Yes, and WE (as in, American medical school students) understand that. I don't quite get what part of my post you were responding to. If you were to follow the discussion, you would note that we are all discussing ALL FOREIGN MEDICAL SCHOOL GRADS, not just those from the Carib. I was not looking for, nor do I need, an explanation of your medical school training.
 
Just exactly what is your definition of FOREIGN-TRAINED and what is your hang up about doctors that are trained in other countries? There is an exam out there - its called the UNITED STATES (yes UNITED STATES OF AMERICAN THAT IS) medical licensing exam....maybe I should spell this out for you a bit more......ok....pay attention now - this exam tests the knowledge of medical students who are wishing to become licensed to practice medicine in......ok...now you fill in the blank - Yes...you are correct - the UNITED STATES OF AMERICA.......now please feel free to answer, but what the f**k is the purpose of having an exam that holds everyone to the same standards, if people are going to be blinded by what school we attended, which ultimately boils down to how we did on our mcat (an exam which assesses absolutely no medical knowledge)......what exacly is the purpose of the USMLE then???

Here is where you should really take a few notes - us FOREIGN-TRAINED Caribbean students, are actually trained in the same country as your are! You must be thinkinking, "OMG, this can't be possible, they are supposed to trained in a foreign country!" Well here's a question for you - from your experience as a medical student, how much TRAINING (no, not reading textbooks) did you receive in your first two years of basic science study, as opposed to what you have or will be receiving as a clinical student during your last two years. At SGU and most other Carib programs, students complete only their first 2 years in the caribbean (at Ross, it's even less). Now do the math - this leaves the last two years of school to be completed in the U.S.A, YOUR COUNTRY. Wait, maybe this makes us American-Trained students......hmmm.....doesn't really sound like hour baseless arguement of foreign-trained doctors is really all too accurate. Last time I checked, my school and many of the other top Caribbean programs pattern their academic programs after U.S. medical schools and actually follow the same set of guidelines set forth by the LCME, though we are not technically accredited by them. But honestly, in the end, what should matter is the kind of doctors these schools are producing, not what kind students they accept. SGU produces doctors with brains, not egos.....you might wanna have that checked out.

Whoa is that a chip on your shoulder?
 
ANyone out there aware of a site that posts the different step 1 averages at different schools? or even avg. step 1 scores for first year docs in various residency programs?
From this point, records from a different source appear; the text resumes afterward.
(** C3.  The solver setup adds, for every interval k in 0..K-2 and every
    state row, one equality constraint, and these are all the constraints
    its dynamics loop adds; each of them is in the compiled problem.  The
    constraint of interval k and row r says
    x(k+1)_r = (A_k x(k))_r + (B_k u(k))_r + (C_k u(k+1))_r
               + (Sigma_k)_r sigma + (z_k)_r + nu(k)_r,
    with the coefficients read from the arrays of the frame.  For every
    frame and every assignment of the variables there is an assignment that
    differs from it on the slack "nu" only and satisfies all dynamics
    equalities. *)
Theorem C3_dynamics_equalities_feasible :
  let equalities :=
    flat_map (fun k => map (fun r => eq_zero (dynamics_equation k r)) (seq 0 n))
             (seq 0 (K - 1)) in
  (forall s, constraints (problem (Main.add_dynamics model K s))
             = constraints (problem s) ++ equalities) /\
  length equalities = ((K - 1) * n)%nat /\
  (forall k r, (k < K - 1)%nat -> (r < n)%nat ->
     In (eq_zero (dynamics_equation k r)) equalities /\
     In (eq_zero (dynamics_equation k r))
        (constraints (problem (Main.solver_setup model K)))) /\
  (forall fr rho k r,
     holds fr rho (eq_zero (dynamics_equation k r)) <->
     rho (Main.var "X" [r; (k + 1)%nat])
     = sum_n n (fun c => (A_bar fr !!! k) r c * rho (Main.var "X" [c; k]))
       + sum_n m (fun c => (B_bar fr !!! k) r c * rho (Main.var "U" [c; k]))
       + sum_n m (fun c => (C_bar fr !!! k) r c * rho (Main.var "U" [c; (k + 1)%nat]))
       + (Sigma_bar fr !!! k) r 0%nat * rho (Main.var "sigma" [])
       + (z_bar fr !!! k) r 0%nat
       + rho (Main.var "nu" [r; k])) /\
  (forall fr rho, exists rho' : assignment,
     (forall v, name v <> "nu" -> rho' v = rho v) /\
     (forall c, In c equalities -> holds fr rho' c)).
Proof.
  intros equalities.
  assert (forall k r, (k < K - 1)%nat -> (r < n)%nat ->
            In (eq_zero (dynamics_equation k r)) equalities) as Hin.
  { intros k r Hk Hr. apply in_flat_map. exists k. split; [apply in_seq; lia|].
    apply in_map_iff. exists r. split; [reflexivity | apply in_seq; lia]. }
  split_and!.
  - intros s. apply add_dynamics_constraints.
  - subst equalities. generalize (K - 1)%nat as N. intros N.
    induction N as [|N IH]; [reflexivity|].
    rewrite seq_S, flat_map_app, length_app, IH. simpl.
    rewrite length_app, length_map, length_seq. simpl. lia.
  - intros k r Hk Hr. split; [auto|].
    destruct (solver_setup_structure model K) as (_ & Hc & _). rewrite Hc.
    apply in_or_app. left. auto.
  - intros fr rho k r. unfold holds, eq_zero. rewrite eval_dynamics_equation.
    split; intros H; lra.
  - intros fr rho. exists (close_with_nu fr rho). split.
    + intros v Hv. apply close_with_nu_elsewhere, Hv.
    + intros c Hc. apply in_flat_map in Hc as (k & _ & Hc).
      apply in_map_iff in Hc as (r & <- & _). apply close_with_nu_closes.
Qed.

End DynamicsFacts.

(** ** The outer loop *)

Section OuterLoopFacts.

Variable model : Model.
Variable inverse : matrix -> matrix.
Variable integrate_adaptive : Odeint.system -> matrix -> R -> R -> R -> matrix.
Variable ecos : Ecos.
Variable garbage : uninitialized.
Variable K : nat.

Local Notation "'n'" := (n_states model).
Local Notation "'m'" := (n_inputs model).
Local Abbreviation linearize := (Main.linearize model inverse integrate_adaptive garbage K).
Local Abbreviation iteration :=
  (Main.iteration model inverse integrate_adaptive ecos garbage K).
Local Abbreviation run := (Main.run model inverse integrate_adaptive ecos garbage K).
Local Abbreviation before_loop := (Main.before_loop model garbage K).
Local Abbreviation setup := (Main.solver_setup model K).

Lemma set_coeff_same M i k v : set_coeff M i k v i k = v.
Proof. unfold set_coeff. rewrite !Nat.eqb_refl. reflexivity. Qed.

Lemma set_coeff_other M i k v i' k' :
  (i', k') <> (i, k) -> set_coeff M i k v i' k' = M i' k'.
Proof.
  intros H. unfold set_coeff.
  destruct (Nat.eqb_spec i' i), (Nat.eqb_spec k' k); simpl; congruence.
Qed.

(** One column of the read-back: rows below [rows] of column [k] hold the
    solution, everything else is as before. *)
Lemma read_column (get : frame -> matrix) (put : matrix -> frame -> frame)
    (value_of : nat -> R) k rows fr :
  (forall M f, get (put M f) = M) ->
  let fr' := for_range 0 rows (fun i f => put (set_coeff (get f) i k (value_of i)) f) fr in
  forall i k', get fr' i k' = if (i <? rows)%nat && Nat.eqb k' k then value_of i else get fr i k'.
Proof.
  intros Hget. induction rows as [|rows IH]; intros fr' i k'; subst fr'.
  - rewrite for_range_empty by lia. reflexivity.
  - rewrite for_range_last by lia. rewrite Hget.
    destruct (decide ((i, k') = (rows, k))) as [E|E].
    + injection E as -> ->. rewrite set_coeff_same.
      destruct (Nat.ltb_spec rows (Datatypes.S rows)); [|lia]. rewrite Nat.eqb_refl. reflexivity.
    + rewrite set_coeff_other by done. rewrite IH.
      destruct (Nat.ltb_spec i rows), (Nat.ltb_spec i (Datatypes.S rows)),
        (Nat.eqb_spec k' k); simpl; try reflexivity; try lia.
      subst k'. assert (i = rows) by lia. congruence.
Qed.

(** A loop over rows that only assigns [X] (or only [U]) leaves every other
    variable of the frame alone. *)
Lemma column_loop_keeps (put : matrix -> frame -> frame) (next : nat -> frame -> matrix)
    (keep : frame -> Prop) rows fr :
  (forall M f, keep f -> keep (put M f)) -> keep fr ->
  keep (for_range 0 rows (fun i f => put (next i f) f) fr).
Proof.
  intros Hput H0.
  apply (for_range_invariant (fun _ f => keep f)); [lia | done |].
  intros i acc _ H. apply Hput, H.
Qed.

(** The frame after lines 276-280. *)
Lemma read_solution_frame (s : EcosWrapper) Xi Ui si fr :
  let fr' := Main.read_solution model K s Xi Ui si fr in
  (forall i k, X fr' i k
     = if (i <? n)%nat && (k <? K)%nat then get_solution_value s (Xi i k) else X fr i k) /\
  (forall i k, U fr' i k
     = if (i <? m)%nat && (k <? K)%nat then get_solution_value s (Ui i k) else U fr i k) /\
  sigma fr' = get_solution_value s si /\
  (forall a, array_of fr' a = array_of fr a).
Proof.
  unfold Main.read_solution. simpl.
  match goal with |- context [for_range 0 K ?body fr] => set (loop := body) end.
  assert (forall hi,
    let f := for_range 0 hi loop fr in
    (forall i k, X f i k
       = if (i <? n)%nat && (k <? hi)%nat then get_solution_value s (Xi i k) else X fr i k) /\
    (forall i k, U f i k
       = if (i <? m)%nat && (k <? hi)%nat then get_solution_value s (Ui i k) else U fr i k) /\
    (forall a, array_of f a = array_of fr a)) as Hloop.
  { induction hi as [|hi IH]; intros f; subst f.
    - rewrite for_range_empty by lia. split_and!; try done.
      + intros i k. rewrite andb_false_r. reflexivity.
      + intros i k. rewrite andb_false_r. reflexivity.
    - rewrite for_range_last by lia. destruct IH as (HX & HU & Harr).
      set (f := for_range 0 hi loop fr) in *. subst loop. cbv beta.
      set (fX := for_range 0 n _ f).
      assert (forall i k', X fX i k'
                = if (i <? n)%nat && Nat.eqb k' hi
                  then get_solution_value s (Xi i hi) else X f i k') as HfX.
      { apply (read_column X with_X (fun i => get_solution_value s (Xi i hi))). done. }
      assert (U fX = U f /\ forall a, array_of fX a = array_of f a) as (HfU & HfA).
      { apply (column_loop_keeps with_X
                 (fun i f => set_coeff (X f) i hi (get_solution_value s (Xi i hi)))
                 (fun g => U g = U f /\ forall a, array_of g a = array_of f a)); [|done].
        intros M g (H1 & H2). split; [exact H1|]. intros a. rewrite <- H2. destruct a; done. }
      split_and!.
      + intros i k.
        assert (X (for_range 0 m (fun i0 f0 =>
                   with_U (set_coeff (U f0) i0 hi (get_solution_value s (Ui i0 hi))) f0) fX)
                = X fX) as ->.
        { apply (column_loop_keeps with_U
                   (fun i f => set_coeff (U f) i hi (get_solution_value s (Ui i hi)))
                   (fun g => X g = X fX)); done. }
        rewrite HfX, HX.
        destruct (Nat.ltb_spec i n), (Nat.eqb_spec k hi), (Nat.ltb_spec k hi),
          (Nat.ltb_spec k (Datatypes.S hi)); simpl; try reflexivity; try lia; congruence.
      + intros i k.
        rewrite (read_column U with_U (fun i => get_solution_value s (Ui i hi))) by done.
        rewrite HfU, HU.
        destruct (Nat.ltb_spec i m), (Nat.eqb_spec k hi), (Nat.ltb_spec k hi),
          (Nat.ltb_spec k (Datatypes.S hi)); simpl; try reflexivity; try lia; congruence.
      + intros a. rewrite <- Harr, <- HfA.
        apply (column_loop_keeps with_U
                 (fun i f => set_coeff (U f) i hi (get_solution_value s (Ui i hi)))
                 (fun g => array_of g a = array_of fX a)); [|done].
        intros M g H. rewrite <- H. destruct a; done. }
  destruct (Hloop K) as (HX & HU & Harr). split_and!; try done.
  all: intros a; rewrite <- Harr; destruct a; done.
Qed.

Lemma run_0 : run 0 = before_loop.
Proof. unfold Main.run. rewrite for_range_empty by lia. reflexivity. Qed.

(** Pass [count + 1] is one call of the loop body on the state that the
    first [count] passes leave. *)
Lemma run_S count :
  run (Datatypes.S count)
  = iteration (Main.X_indices ecos setup) (Main.U_indices ecos setup)
      (Main.sigma_index ecos setup) (Datatypes.S count) (run count).
Proof.
  unfold Main.run. simpl solver.
  replace (Datatypes.S count + 1)%nat with (Datatypes.S (Datatypes.S count)) by lia.
  rewrite for_range_last by lia.
  replace (count + 1)%nat with (Datatypes.S count) by lia. reflexivity.
Qed.

Lemma run_console count : console (run count) = seq 1 count.
Proof.
  induction count as [|count IH]; [rewrite run_0; reflexivity|].
  rewrite run_S. unfold Main.iteration. cbn [console]. rewrite IH, seq_S. reflexivity.
Qed.

Lemma run_solver count :
  problem (solver (run count)) = problem setup /\
  compiled (solver (run count)) = compiled setup /\
  length (solved (solver (run count))) = (length (solved setup) + count)%nat.
Proof.
  induction count as [|count (Hp & Hc & Hs)].
  - rewrite run_0. cbn [solver Main.before_loop]. split_and!; [done | done | lia].
  - rewrite run_S. unfold Main.iteration, solve_problem.
    cbn [solver problem compiled solved length]. split_and!; [done | done | lia].
Qed.

Lemma linearize_keeps it fr :
  sized (K - 1) fr ->
  let fr' := linearize it fr in
  X fr' = X fr /\ U fr' = U fr /\ sigma fr' = sigma fr /\ sized (K - 1) fr'.
Proof.
  intros Hsized.
  destruct (linearize_prefix model inverse integrate_adaptive garbage K it fr (K - 1)
              Hsized (Nat.le_refl _)) as (HX & HU & Hs & Hsz & _).
  done.
Qed.

Lemma sized_same_arrays fr fr' len :
  (forall a, array_of fr' a = array_of fr a) -> sized len fr -> sized len fr'.
Proof.
  intros H Hsz. unfold sized in *.
  pose proof (H InA_bar) as EA. pose proof (H InB_bar) as EB.
  pose proof (H InC_bar) as EC. pose proof (H InSigma_bar) as ES.
  pose proof (H Inz_bar) as Ez. simpl in EA, EB, EC, ES, Ez.
  rewrite EA, EB, EC, ES, Ez. exact Hsz.
Qed.

(** The frame of the running program always has K-1 entries per array. *)
Lemma run_sized count : sized (K - 1) (locals (run count)).
Proof.
  induction count as [|count IH].
  - rewrite run_0. unfold sized. simpl. rewrite !length_map, !length_seq. done.
  - rewrite run_S. unfold Main.iteration. simpl locals.
    destruct (linearize_keeps (Datatypes.S count) (locals (run count)) IH) as (_ & _ & _ & Hsz).
    match goal with |- sized _ (Main.read_solution _ _ ?s ?Xi ?Ui ?si ?fr) =>
      destruct (read_solution_frame s Xi Ui si fr) as (_ & _ & _ & Harr) end.
    exact (sized_same_arrays _ _ _ Harr Hsz).
Qed.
This was my initial post......I find it rather comical how many of you (not all) are so quick to spit out your opinions as to what program(s) I have the potential to make it into or even if I'll match at all. Take the time to read what this thread was supposed to be about - I simply asked if anyone had a website that listed info regarding various residency programs and what their avg. step 1 score representation was. I never asked for your pinhead opinions....this was not a "what are my chances" post. Before you carry out your urge to spue out your daily load of crap at me (I know its hard to hold it in since you all scored a 260+), just understand that your opinions about what I, or other Caribbean graduates can achieve, is the equivalent to a drunken confabulation of words to me. I'm sorry, but your opinions don't count.